Acquire-Release seems to be an outstanding success. ARMv8 added new assembly lan...

namibj · on July 13, 2021

I wish there was actual software support for Acq/Release-like semantics, but somewhat more relaxed by way of e.g. specifying two stores (data and pointer-to-date) to require in-order visibility, without enforcing a strong ordering of this store pair relative to other (semantically unrelated) stores.

Barrier-based abstractions could handle that, if they support more than one barrier. For loads, this would allow efficient dependent load reordering, by essentially enforcing the ordering only where needed for concurrency reasons (this mostly helps speculating loads before the address is confirmed, and not needing to snoop for invalidations of the cache line that contains the speculated address/killing the load), and similarly taking pressure of the store buffer by being less strict about the order in which it commits to L1D$.

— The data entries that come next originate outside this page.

(** * back.js: URL to PDF server, a shallow embedding

    The server of [src/back.js] has two POST handlers built from three
    helpers ([isValidHttpUrl], [sanitizeFilename], [suggestTitleFromText])
    and from calls into puppeteer, node-fetch and express.  The helpers
    are embedded as functions; the handlers as programs of a small
    state-and-exception monad whose state holds the log of calls made to
    the outside world and the express response object. *)

From Stdlib Require Import ZArith NArith Lia Floats Ascii String.
From stdpp Require Import base list strings gmap.

Local Open Scope N_scope.

(** ** JavaScript strings

    A JavaScript string is a sequence of UTF-16 code units; [slice],
    [trim] and a regular expression without the [u] flag all work on code
    units. *)

Definition jsstring := list N.

(** A source literal (all literals of [back.js] are ASCII). *)
Definition lit (s : string) : jsstring :=
  (λ a, N_of_ascii a) <$> list_ascii_of_string s.

(** [s.slice(0, n)] for a non-negative [n]. *)
Definition slice0 (n : N) (s : jsstring) : jsstring := take (N.to_nat n) s.

(** ECMAScript WhiteSpace and LineTerminator code points, the characters
    [String.prototype.trim] strips. *)
Definition isWhiteSpace (c : N) : bool :=
  (c =? 0x09) || (c =? 0x0A) || (c =? 0x0B) || (c =? 0x0C) || (c =? 0x0D)
  || (c =? 0x20) || (c =? 0xA0) || (c =? 0x1680)
  || ((0x2000 <=? c) && (c <=? 0x200A))
  || (c =? 0x2028) || (c =? 0x2029) || (c =? 0x202F) || (c =? 0x205F)
  || (c =? 0x3000) || (c =? 0xFEFF).

Fixpoint trimStart (s : jsstring) : jsstring :=
  match s with
  | c :: r => if isWhiteSpace c then trimStart r else s
  | [] => []
  end.

Fixpoint trimEnd (s : jsstring) : jsstring :=
  match s with
  | c :: r =>
      match trimEnd r with
      | [] => if isWhiteSpace c then [] else [c]
      | r' => c :: r'
      end
  | [] => []
  end.

(** [s.trim()] *)
Definition trim (s : jsstring) : jsstring := trimStart (trimEnd s).

(** ** sanitizeFilename *)

(** The character class of the regular expression: backslash, slash,
    colon, star, question mark, double quote, less-than, greater-than and
    vertical bar. *)
Definition reserved (c : N) : bool :=
  (c =? 0x5C) || (c =? 0x2F) || (c =? 0x3A) || (c =? 0x2A) || (c =? 0x3F)
  || (c =? 0x22) || (c =? 0x3C) || (c =? 0x3E) || (c =? 0x7C).

Definition hyphen : N := 0x2D.

(** [s.replace(/[class]+/g, '-')]: every maximal run of reserved
    characters becomes one hyphen.  [inRun] tells that the character
    before the current one belonged to the run being replaced. *)
Fixpoint replaceRuns (inRun : bool) (s : jsstring) : jsstring :=
  match s with
  | [] => []
  | c :: r =>
      if reserved c
      then (if inRun then replaceRuns true r else hyphen :: replaceRuns true r)
      else c :: replaceRuns false r
  end.

Definition replaceReserved (s : jsstring) : jsstring := replaceRuns false s.

(** The values [sanitizeFilename] is given: a string, or [null] or
    [undefined]. *)
Inductive name_arg :=
| NameUndefined
| NameNull
| NameStr (s : jsstring).

(** [x || d] on a string-or-nullish [x]: the empty string is falsy. *)
Definition orDefault (x : name_arg) (d : jsstring) : jsstring :=
  match x with
  | NameStr s => match s with [] => d | _ :: _ => s end
  | NameUndefined | NameNull => d
  end.

(** [s || d] on a string. *)
Definition strOr (s d : jsstring) : jsstring :=
  match s with
  | [] => d
  | _ => s
  end.

(** [function sanitizeFilename(name)]:
    [(name || 'document').replace(/[class]+/g, '-').trim().slice(0, 120) || 'document'] *)
Definition sanitizeFilename (name : name_arg) : jsstring :=
  strOr (slice0 120 (trim (replaceReserved (orDefault name (lit "document")))))
        (lit "document").


(** ** JavaScript values and numbers

    The values that [JSON.parse] gives, and [undefined].  Numbers are
    IEEE 754 binary64, the kernel's [float].  An object keeps its
    properties in the order of the JSON text; a later duplicate key wins. *)

#[warnings="-register-all"] Inductive jsval :=
| VUndefined
| VNull
| VBool (b : bool)
| VNum (x : float)
| VStr (s : jsstring)
| VArr (items : list jsval)
| VObj (props : list (string * jsval)).

(** ToBoolean *)
Definition truthyNum (x : float) : bool := negb (is_zero x || is_nan x).

Definition truthy (v : jsval) : bool :=
  match v with
  | VUndefined | VNull => false
  | VBool b => b
  | VNum x => truthyNum x
  | VStr s => match s with [] => false | _ => true end
  | VArr _ | VObj _ => true
  end.

(** [v || d] *)
Definition valOr (v d : jsval) : jsval := if truthy v then v else d.

(** [x || d] on numbers *)
Definition numOr (x d : float) : float := if truthyNum x then x else d.

(** Own property [k] of an object: the last binding of [k]. *)
Fixpoint lookupProp (k : string) (props : list (string * jsval)) : jsval :=
  match props with
  | [] => VUndefined
  | (k', v) :: rest =>
      match lookupProp k rest with
      | VUndefined => if String.eqb k k' then v else VUndefined
      | found => found
      end
  end.

(** [v.k] on a value that is neither [null] nor [undefined], for the
    property names the program reads ([url], [format], [scale],
    [landscape], [printBackground], [useLLM], [choices], [message],
    [content]); none of them is a property of [Array.prototype],
    [String.prototype], [Number.prototype], [Boolean.prototype] or
    [Object.prototype]. *)
Definition getProp (k : string) (v : jsval) : jsval :=
  match v with
  | VObj props => lookupProp k props
  | _ => VUndefined
  end.

(** [v[0]] on a value that is neither [null] nor [undefined]. *)
Definition getIndex0 (v : jsval) : jsval :=
  match v with
  | VObj props => lookupProp "0" props
  | VArr (x :: _) => x
  | VStr (c :: _) => VStr [c]
  | _ => VUndefined
  end.

Definition nullish (v : jsval) : bool :=
  match v with
  | VUndefined | VNull => true
  | _ => false
  end.

(** [v?.k] and [v?.[0]] *)
Definition optProp (k : string) (v : jsval) : jsval :=
  if nullish v then VUndefined else getProp k v.

Definition optIndex0 (v : jsval) : jsval :=
  if nullish v then VUndefined else getIndex0 v.

(** A destructuring default, [{ k = d }]: it applies to [undefined] only. *)
Definition withDefault (v d : jsval) : jsval :=
  match v with
  | VUndefined => d
  | _ => v
  end.

(** [Math.min] and [Math.max] of two numbers: [NaN] if either is [NaN],
    and [-0] is smaller than [+0]. *)
Definition isNegZero (x : float) : bool := is_zero x && get_sign x.

Definition Math_min (a b : float) : float :=
  if is_nan a || is_nan b then nan
  else if (a <? b)%float then a
  else if (b <? a)%float then b
  else if isNegZero a then a else b.

Definition Math_max (a b : float) : float :=
  if is_nan a || is_nan b then nan
  else if (b <? a)%float then a
  else if (a <? b)%float then b
  else if isNegZero a then b else a.

(** ** Errors and outcomes *)

(** A thrown [Error] object; the handlers read its [message] only. *)
Record error := Error { message : jsstring }.

Inductive outcome (A : Type) :=
| Ok (a : A)
| Throw (e : error).
Arguments Ok {A} a.
Arguments Throw {A} e.

(** ** The outside world *)

(** A [Response] of node-fetch.  [ok] is derived from the status; reading
    the body as text or as JSON can fail. *)
Record http_response := {
  status : N;
  body_text : outcome jsstring;
  body_json : outcome jsval
}.

Definition ok (r : http_response) : bool :=
  (200 <=? status r) && (status r <? 300).

(** The request [suggestTitleFromText] posts (method POST and content
    type application/json are fixed).  The temperature of the source,
    0.2, is the binary64 number written in hexadecimal below. *)
Record llm_request := {
  req_url : jsstring;
  req_authorization : jsstring;
  req_model : jsstring;
  req_system : jsstring;
  req_user : jsstring;
  req_temperature : float;
  req_max_tokens : N
}.

(** The options given to [page.pdf]; the margin is the fixed one of the
    source. *)
Record pdf_options := {
  pdf_format : jsval;
  pdf_landscape : jsval;
  pdf_printBackground : jsval;
  pdf_scale : float
}.

(** What the callback of [page.evaluate] can see of the document:
    [innerText] of the first element matching a selector, if there is
    one, and [document.body.innerText]. *)
Record dom_view := {
  querySelectorText : string -> option jsstring;
  bodyInnerText : jsstring
}.

(** The calls that leave the process, in the order they are made. *)
Inductive call :=
| CFetchPage (url : jsval)
| CFetchLLM (req : llm_request)
| CLaunch
| CNewPage
| CSetExtraHTTPHeaders
| CGoto (url : jsval)
| CAddStyleTag
| CTitle
| CEvaluate
| CPdf (opts : pdf_options)
| CClose.

(** The outcome of every such call.  [w_setHeader] is here because
    Node's [setHeader] validates the header value and throws on a
    character it does not accept. *)
Record world := {
  w_fetchPage : jsval -> outcome http_response;
  w_fetchLLM : llm_request -> outcome http_response;
  w_launch : outcome unit;
  w_newPage : outcome unit;
  w_setExtraHTTPHeaders : outcome unit;
  w_goto : jsval -> outcome unit;
  w_addStyleTag : outcome unit;
  w_title : outcome jsstring;
  w_evaluate : outcome dom_view;
  w_pdf : pdf_options -> outcome (list N);
  w_close : outcome unit;
  w_setHeader : string -> jsstring -> outcome unit
}.

(** Built-ins of the JavaScript engine and of the URL parser that are not
    modelled: number formatting and parsing, and the URL parser from the
    end of the scheme on. *)
Record engine := {
  numberToString : float -> jsstring;
  stringToNumber : jsstring -> float;
  urlRestOk : jsstring -> jsstring -> bool
}.

(** [process.env] *)
Record environ := {
  env_OPENAI_API_KEY : option jsstring;
  env_OPENAI_BASE_URL : option jsstring;
  env_OPENAI_MODEL : option jsstring
}.

(** ** The express response and the handler state *)

Inductive body :=
| BodyText (s : jsstring)
| BodyJson (v : jsval)
| BodyBuffer (b : list N).

Record response := {
  statusCode : N;
  headers : gmap string jsstring;
  sent : option body
}.

Definition freshResponse : response :=
  {| statusCode := 200; headers := ∅; sent := None |}.

(** [calls]: the log of calls to the world; [res]: the response object;
    [browser]: whether the handler's variable [browser] holds a
    Browser. *)
Record state := {
  calls : list call;
  res : response;
  browser : bool
}.

Definition initial : state :=
  {| calls := []; res := freshResponse; browser := false |}.

(** ** The monad of handler code *)

Definition M (A : Type) : Type := state -> state * outcome A.

Definition ret {A} (a : A) : M A := fun st => (st, Ok a).

Definition throw {A} (e : error) : M A := fun st => (st, Throw e).

Definition bind {A B} (m : M A) (k : A -> M B) : M B :=
  fun st =>
    match m st with
    | (st', Ok a) => k a st'
    | (st', Throw e) => (st', Throw e)
    end.

Declare Scope js_scope.
Delimit Scope js_scope with js.
Notation "x <- m ;; k" := (bind m (fun x => k))
  (at level 100, m at next level, right associativity) : js_scope.
Notation "m ;;; k" := (bind m (fun _ => k))
  (at level 100, right associativity) : js_scope.
Local Open Scope js_scope.

(** [await] of a promise whose outcome the world has fixed. *)
Definition await {A} (o : outcome A) : M A := fun st => (st, o).

(** A call to the world: logged, then its outcome. *)
Definition perform {A} (c : call) (o : outcome A) : M A :=
  fun st =>
    ({| calls := calls st ++ [c]; res := res st; browser := browser st |}, o).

RISC-V's propose WMM has such weak default ordering, but due to using fences, it's overly strict to the point where it performs worse on heavy concurrent code that's littered with atomics, compared to a TSO version (of the same softcore) that "just" prefetches exclusive access for writes. Even when turning RMW into relaxed semantics, so it's just due to the overly-strict load fence that effectively trashes all shared-state L1D cachelines.

nyanpasu64 · on July 12, 2021

> Fully relaxed is... not a model at all and does the job spectacularly! Some people don't want any ordering what so ever, lol.

Many people wish C++ memory_order_relaxed had no effect on synchronization and could be optimized like a normal access. It's not. https://internals.rust-lang.org/t/unordered-as-a-solution-to...